Jesus said to the blind beggar near
“What do you want me to do for you?” [The beggar] said, “Lord, let me see again.” Jesus said to him, “Receive your sight; your faith has saved you.” Immediately he regained his sight and followed Jesus, glorifying God; and all the people, when they saw it, praised God.
~Luke 18:41-43 (NRSV).
This beggar had courage, but more so faith in Jesus of Nazareth as Healer. He risked abuse and shut down, even physical injury.
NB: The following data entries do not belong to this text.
(** ** [is_offset_like] and [read_dyn] together *)

(** X8: an offset that passed [is_offset_like] against the buffer length
    leaves room for the length word, except on a buffer shorter than one
    word, where the accepted offset 0 makes [read_dyn] raise "Dynamic head
    points out of bounds". *)
Theorem read_dyn_after_offset_check (payload : bytes) off :
  is_offset_like off (len payload) = true →
  (read_dyn payload off = Raise DynamicHeadOutOfBounds ↔ len payload < 32).
Proof.
  intros Hoff%is_offset_like_true. rewrite read_dyn_cases. cbv zeta.
  repeat case_bool_decide; split; (done || lia).
Qed.

(** X8 on a buffer of 31 bytes, where offset 0 passes the check. *)
Lemma read_dyn_after_offset_check_witness :
  read_dyn (replicate 31 x00) 0 = Raise DynamicHeadOutOfBounds ↔ len (replicate 31 x00) < 32.
Proof. apply read_dyn_after_offset_check. reflexivity. Defined.

Lemma slice_split {A : Type} (l : list A) i j :
  0 ≤ i → i ≤ j → j ≤ len l →
  l = take (Z.to_nat i) l ++ slice l i j ++ drop (Z.to_nat j) l.
Proof.
  intros Hi Hij Hj. rewrite slice_in_range by done.
  rewrite <- (take_drop (Z.to_nat i) l) at 1. f_equal.
  rewrite <- (take_drop (Z.to_nat (j - i)) (drop (Z.to_nat i) l)) at 1. f_equal.
  rewrite drop_drop. f_equal. lia.
Qed.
Imagine being blind and being in such a situation—ordered to be quiet, yet with the pluck to shout out again, even louder, “Son of David, have mercy on me!”
What the beggar was actually saying is, “You, Jesus, are the promised Messiah,” referring to him as Son of David.
This is a little less obvious than having the faith to simply ask—anyone can ask.
No, this beggar was committing the unforgivable sin of blasphemy if he called anyone else Son of David. In the case of the Jews, they’d have crucified the man; for this is the very sin they accused and found Jesus ‘guilty’ of (Luke 22:71). The blind beggar was risking his life by a count of high treason.
But, he got it right! Such life-risking faith deserved reward. Jesus is perhaps the only one who sees the depth and splendour of this man’s faith.
Desperate to See Again
What drives someone to risk their life to gain something like sight?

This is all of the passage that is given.